Portrait of Giordano Bruno (1548-1600) [Wikimedia Commons / Creative Commons Attribution 4.0 International license]

Lo and behold, in a combox having to do with the Galileo affair, somehow, the atheists wanted to start harping and carping on about the execution of heretics 500-800 years ago (even though not a finger was laid upon Galileo). Now, if you, dear reader, can explain to me how that is on-topic, and relevant, please let me know. But since it was brought up, I also dared to bring up abortion (the great taboo subject of your time that must never be mentioned in polite company), and also made an analogy of the Inquisition and its rationale, to ISIS, that I just thought of today. Words of my dialogue opponents will be in different colors.

* * * * *

Octavo I have to say that I’m more dismayed by the fact that the church burned people like Giordano Bruno at the stake for heresy than I am that Galileo was confined to house arrest over a scientific dispute, especially since Pope John Paul II apologized about the treatment of Galileo back in 1992.
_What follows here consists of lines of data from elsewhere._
(** X17.  With the raw option, [read_data] of a compressed message in a
    supplied chunk does not return the decompressed data as they are: it
    reads [message_size - 8] bytes again from the buffer that now wraps
    them, and so returns their first [message_size - 8] bytes, or raises
    when the kernel produced fewer. *)
Theorem read_data_chunk_raw_compressed :
  forall (r : QReader.t) (l : Loop) (message_size compression_mode : Z)
         (options : Options) (header block more decompressed : bytes),
    QReader._stream r = None ->
    drop (BytesBuffer.position (QReader._buffer r)) (BytesBuffer.data (QReader._buffer r))
      = (header ++ block ++ more)%list ->
    0 < compression_mode ->
    len header = (if compression_mode =? 1 then 4 else 8) ->
    len block = message_size - (8 + len header) ->
    let e := BytesBuffer.endianness (QReader._buffer r) in
    let field := if compression_mode =? 1 then unpack_unsigned e header
                 else unpack_signed e header in
    0 < -8 + field ->
    uncompress block (-8 + field) = Ok decompressed ->
    raw options = true ->
    fst (QReader.read_data message_size compression_mode options (r, l)) =
      if len decompressed <? message_size - 8 then
        Raise (QReaderException "Attempt to read data out of buffer bounds")
      else Ok (PyBytes (take (Z.to_nat (message_size - 8)) decompressed)).
Proof.
  intros r l message_size compression_mode options header block more decompressed
    Hs Hdrop Hmode Hhdr Hblock e field Hfield Hkernel Hraw.
  destruct r as [st enc [data pos en] native opts].
  cbn [QReader._stream QReader._buffer BytesBuffer.position BytesBuffer.data
       BytesBuffer.endianness] in *. subst st.
  assert (Hhpos : 0 < len header) by (destruct (compression_mode =? 1); lia).
  assert (Hbpos : 0 <= len block) by (unfold len; lia).
  assert (Hlen : Z.of_nat pos + len header + len block <= len data).
  { apply (f_equal (@List.length byte)) in Hdrop.
    rewrite length_drop, !length_app in Hdrop. unfold len in *. lia. }
  assert (Hdrop2 : drop (pos + Z.to_nat (len header)) data = (block ++ more)%list).
  { rewrite <- drop_drop, Hdrop. unfold len. rewrite Nat2Z.id. apply drop_app_length. }
  assert (Hget :
    QReader.on_buffer (if compression_mode =? 1 then BytesBuffer.get_uint
                       else BytesBuffer.get_long)
      (QReader.mk None enc (BytesBuffer.mk data pos en) native options, l)
    = (Ok field,
       (QReader.mk None enc (BytesBuffer.mk data (pos + Z.to_nat (len header)) en)
          native options, l))).
  { unfold QReader.on_buffer, field, e. cbn [fst snd QReader._buffer QReader.set_buffer].
    destruct (compression_mode =? 1);
      unfold BytesBuffer.get_uint, BytesBuffer.get_long, bind, get, ret;
      rewrite <- Hhdr; (rewrite raw_within by lia);
      rewrite Hdrop; unfold len; rewrite Nat2Z.id, take_app_length; reflexivity. }
  unfold QReader.read_data, QReader.super_read_data.
  unfold bind at 1. unfold on_fst at 1, modify at 1. cbn [fst snd].
  unfold bind at 1. unfold QReader.self at 1. cbn [fst snd].
  replace (0 <? compression_mode) with true by (symmetry; apply Z.ltb_lt; lia).
  unfold QReader.set_options.
  cbn [QReader._stream QReader._encoding QReader._buffer QReader._is_native
       QReader._options truthy negb andb].
  rewrite Hraw. rewrite <- Hhdr.
  replace (message_size - (8 + len header)) with (len block) by lia.
  unfold bind at 1. unfold bind at 1. unfold bind at 1. unfold ret at 1.
  rewrite Hget. unfold bind at 1.
  unfold QReader.on_buffer at 1. cbn [fst snd QReader._buffer].
  rewrite raw_within by lia. rewrite Hdrop2.
  unfold len at 1. rewrite Nat2Z.id, take_app_length.
  replace (-8 + field <=? 0) with false by (symmetry; apply Z.leb_gt; lia).
  unfold bind at 1. unfold of_result at 1. rewrite Hkernel.
  unfold bind, QReader.on_buffer, BytesBuffer.wrap, modify, ret, QReader.self,
    QReader.set_buffer, BytesBuffer.raw.
  cbn [fst snd QReader._buffer QReader._stream QReader._encoding QReader._is_native
       QReader._options BytesBuffer.data BytesBuffer.position BytesBuffer.endianness].
  replace (message_size - 8) with (len header + len block) by lia.
  replace (len header + len block <? 0) with false by (symmetry; apply Z.ltb_ge; lia).
  cbn [orb]. change (Z.of_nat 0 + (len header + len block)) with (len header + len block).
  destruct (len decompressed <? len header + len block); cbn [fst snd]; [reflexivity|].
  cbn [QReader._options]. rewrite Hraw. reflexivity.
Qed.

End Chunk.

(** ** A synchronous exchange *)

Section Exchange.
Context `{Externals}.

(** X8.  On a connection whose writer and reader are bound to its open
    stream, when the peer's RESPONSE frame is already in the stream's
    buffer, [sendSync] sends one frame, the one the writer without a
    stream would return for the query, then reads exactly the response
    frame and returns its payload (raw, or decoded by the codec); the
    bytes after the response stay buffered. *)
Theorem sendSync_returns_buffered_response :
  forall (q : pyobj) (parameters : list pyobj) (options : Options)
         (c : QConnection.t) (l l0 l0' : Loop) (s : stream) (t : Transport)
         (w w0' : QWriter.t) (rd : QReader.t) (frame : bytes)
         (marker ext s0 s1 s2 s3 : byte) (payload rest : bytes),
    QConnection._s_writer c = Some s ->
    QConnection._writer c = Some w ->
    QWriter._stream w = Some s ->
    QConnection._reader c = Some rd ->
    QReader._stream rd = Some s ->
    transports l !! s = Some t ->
    closing t = false ->
    len parameters <= 8 ->
    let opts := union_dict (QConnection._options c) options in
    QWriter.write (match parameters with
                   | [] => q
                   | _ :: _ => PyList (q :: parameters)
                   end) MessageType.SYNC opts
      (QWriter.mk None (QWriter._protocol_version w) (QWriter._encoding w)
         (QWriter._buffer w), l0)
      = (Ok (Some frame), (w0', l0')) ->
    buffer t = ([marker; x02; x00; ext; s0; s1; s2; s3] ++ payload ++ rest)%list ->
    let e := if byte_val marker =? 1 then LittleEndian else BigEndian in
    let size := unpack_unsigned e [s0; s1; s2; s3] + Z.shiftl (byte_val ext) 32 in
    len payload = size - 8 ->
    exists c',
      QConnection.sendSync q parameters options (c, l) =
        ((if raw opts then Ok (PyBytes payload)
          else deserialize (BytesBuffer.mk payload 0 e)
                 (Endianness_eqb e sys_byteorder) opts),
         (c', set_transport s
                (mkTransport (sent t ++ frame) false rest (arriving t)) l)).
Proof.
  intros q parameters options c l l0 l0' s t w w0' rd frame marker ext s0 s1 s2 s3
    payload rest Hsw Hw Hws Hrd Hrs Ht Hc Hlen opts Hframe Hb e size Hsize.
  assert (Hlt : (s < List.length (transports l))%nat) by (by eapply lookup_lt_Some).
  destruct (writer_write_bound _ _ _ w l l0 s t frame w0' l0' Hws Ht Hc Hframe)
    as [_ Hwrite].
  assert (Hquery :
    QConnection.query MessageType.SYNC q parameters options (c, l) =
      (Ok tt,
       (QConnection.set_writer (Some (QWriter.set_buffer frame w)) c,
        set_transport s (mkTransport (sent t ++ frame) false (buffer t) (arriving t)) l))).
  { rewrite query_steps. rewrite Hsw. cbn [truthy negb].
    replace (8 <? len parameters) with false by (symmetry; apply Z.ltb_ge; lia).
    rewrite andb_false_r.
    destruct parameters as [|p ps].
    - change (0 =? len (@nil pyobj)) with true. cbn [orb].
      unfold bind, QConnection.on_writer. cbn [fst snd]. rewrite Hw.
      fold opts. rewrite Hwrite. reflexivity.
    - replace (0 =? len (p :: ps)) with false
        by (symmetry; apply Z.eqb_neq; unfold len; simpl; lia).
      replace (len (p :: ps) =? 0) with false
        by (symmetry; apply Z.eqb_neq; unfold len; simpl; lia).
      cbn [orb].
      unfold bind, QConnection.on_writer. cbn [fst snd]. rewrite Hw.
      fold opts. rewrite Hwrite. reflexivity. }
  unfold QConnection.sendSync. unfold bind at 1. rewrite Hquery.
  unfold bind at 1. unfold QConnection.receive.
  unfold bind at 1. unfold QConnection.self at 1. cbn [fst snd].
  unfold bind at 1. unfold QConnection.on_reader at 1.
  cbn [fst snd QConnection.set_writer QConnection._reader QConnection._options].
  rewrite Hrd. fold opts.
  rewrite (read_frame_steps rd _ s
             (mkTransport (sent t ++ frame) false (buffer t) (arriving t))
             marker x02 ext s0 s1 s2 s3 payload rest opts Hrs);
    [| apply list_lookup_insert_eq; exact Hlt | exact Hb | exact Hsize].
  fold e. fold size.
  assert (Hl : set_transport s
                 (mkTransport (sent t ++ frame) false rest (arriving t))
                 (set_transport s
                    (mkTransport (sent t ++ frame) false (buffer t) (arriving t)) l)
               = set_transport s (mkTransport (sent t ++ frame) false rest (arriving t)) l).
  { unfold set_transport. cbn [transports network]. by rewrite list_insert_insert_eq. }
  cbn [sent closing arriving]. rewrite Hl.
  destruct (raw opts).
  - eexists. reflexivity.
  - destruct (deserialize _ _ _); eexists; reflexivity.
Qed.

End Exchange.

(** ** The further properties at concrete inputs *)

Lemma open_without_host_raises_before_connecting_witness :
  @QConnection.open Harness.stub (Harness.hostless, Harness.loop [Accept [[x03]]])
  = (Raise (QConnectionException "Host cannot be None"),
     (Harness.hostless, Harness.loop [Accept [[x03]]])).
Proof.
  apply (@open_without_host_raises_before_connecting Harness.stub Harness.hostless
           (Harness.loop [Accept [[x03]]])).
  - reflexivity.
  - left. reflexivity.
Defined.

Lemma open_encoding_failure_leaves_transport_open_witness :
  exists c',
    @QConnection.open Harness.unencodable (Harness.fresh, Harness.loop [Accept [[x03]]])
      = (Raise UnicodeEncodeError, (c', mkLoop [mkTransport [] false [] [[x03]]] [])) /\
    QConnection.is_connected c' = true /\
    QConnection._s_writer c' = Some 0%nat /\
    QConnection._writer c' = None /\
    QConnection._reader c' = None /\
    QConnection._protocol_version c' = None.
Proof.
  apply (@open_encoding_failure_leaves_transport_open Harness.unencodable Harness.fresh
           (Harness.loop [Accept [[x03]]]) UnicodeEncodeError [[x03]] []).
  - reflexivity.
  - reflexivity.
  - reflexivity.
  - reflexivity.
Defined.

Lemma open_binds_reader_and_writer_witness :
  exists (c' : QConnection.t) (l' : Loop) (w : QWriter.t) (rd : QReader.t),
    @QConnection.open Harness.stub (Harness.fresh, Harness.loop [Accept [[x02]]])
      = (Ok tt, (c', l')) /\
    QConnection._s_writer c' = Some 0%nat /\
    QConnection._s_reader c' = Some 0%nat /\
    QConnection._writer c' = Some w /\
    QConnection._reader c' = Some rd /\
    QWriter._stream w = Some 0%nat /\
    QReader._stream rd = Some 0%nat /\
    QWriter._protocol_version w = Some (Z.min (byte_val x02) 3) /\
    QWriter._encoding w = "latin-1"%string /\
    QReader._encoding rd = "latin-1"%string.
Proof.
  apply (@open_binds_reader_and_writer Harness.stub Harness.fresh
           (Harness.loop [Accept [[x02]]]) (Harness.latin1 ":") [[x02]] [] [] x02 []).
  - reflexivity.
  - reflexivity.
  - reflexivity.
  - simpl. lia.
  - reflexivity.
  - reflexivity.
Defined.

Lemma close_then_open_does_not_reconnect_witness :
  exists l',
    (QConnection.close ;; @QConnection.open Harness.stub)%py Harness.opened
      = (Ok tt, (fst Harness.opened, l')) /\
    QConnection.is_connected (fst Harness.opened) = true /\
    transports l' = [mkTransport Harness.handshake_frame true [] []] /\
    network l' = [].
Proof.
  apply (@close_then_open_does_not_reconnect Harness.stub
           (fst Harness.opened) (snd Harness.opened) 0%nat
           (mkTransport Harness.handshake_frame false [] [])).
  - reflexivity.
  - reflexivity.
Defined.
Korou I kind of agree with you except about the last part – does an apology count after more than three hundred years? At this stage, it’s more a mark against the Church than for it.

It’s more that it’s weird to see Catholics defending the treatment of Galileo when the Pope himself apologized for it.

Where have I defended the treatment of Galileo? The paper is not a defense, but an examination of lesser-known facts amidst all the myths.

It seemed like you were implying that Saint Robert Bellarmine was right to judge the way he did in the Galileo affair. Maybe I misread your tone and intent, as well as that of the quoted passage in the Catholic Encyclopedia.

I’m curious as to what you think about Saint Bellarmine’s judgement in the Bruno case?

I was simply saying that he was right about scientific theory, more so than Galileo was.

We have to understand that for the medievals, heresy was as dangerous as bodily harm, because it harmed people’s souls. Therefore, it was punishable. It was usually assumed that people were in bad faith, rather than ignorant.

I’m not in favor of capital punishment for heresy, nor is the Church now.

And once again, I must ask: are you equally concerned and scandalized by 3,000 babies in their mothers’ wombs being tortured and executed every day in America?

[see facts about what Bruno actually believed]

It isn’t surprising to me that the church put heretics to death for the reasons you mention, but I don’t believe in the moral authority of the church. If executing heretics like Bruno is wrong now, was it always wrong? If not, does past execution of heretics undermine the moral authority of the church?

Abortion is an interesting change of subject, but it’s your blog. I don’t believe in legally enforcing continued pregnancy, but I do support contraception, which does reduce abortions.

Quite true. Same for the Inquisition.

Same for abortion, too: today’s genocide, with many more millions executed for no crime at all, than the Church ever recommended to be killed (for heresy).

Can we perhaps get an admission that the Church “recommending that people be killed for heresy” was a wrong thing to do?

No problem. I’ve never been in favor of it. The Church has not been for hundreds of years. But there is a case that can be made that it was internally coherent in the minds of people who profoundly cared about religious matters. If crime was punishable, so was heresy (they reasoned).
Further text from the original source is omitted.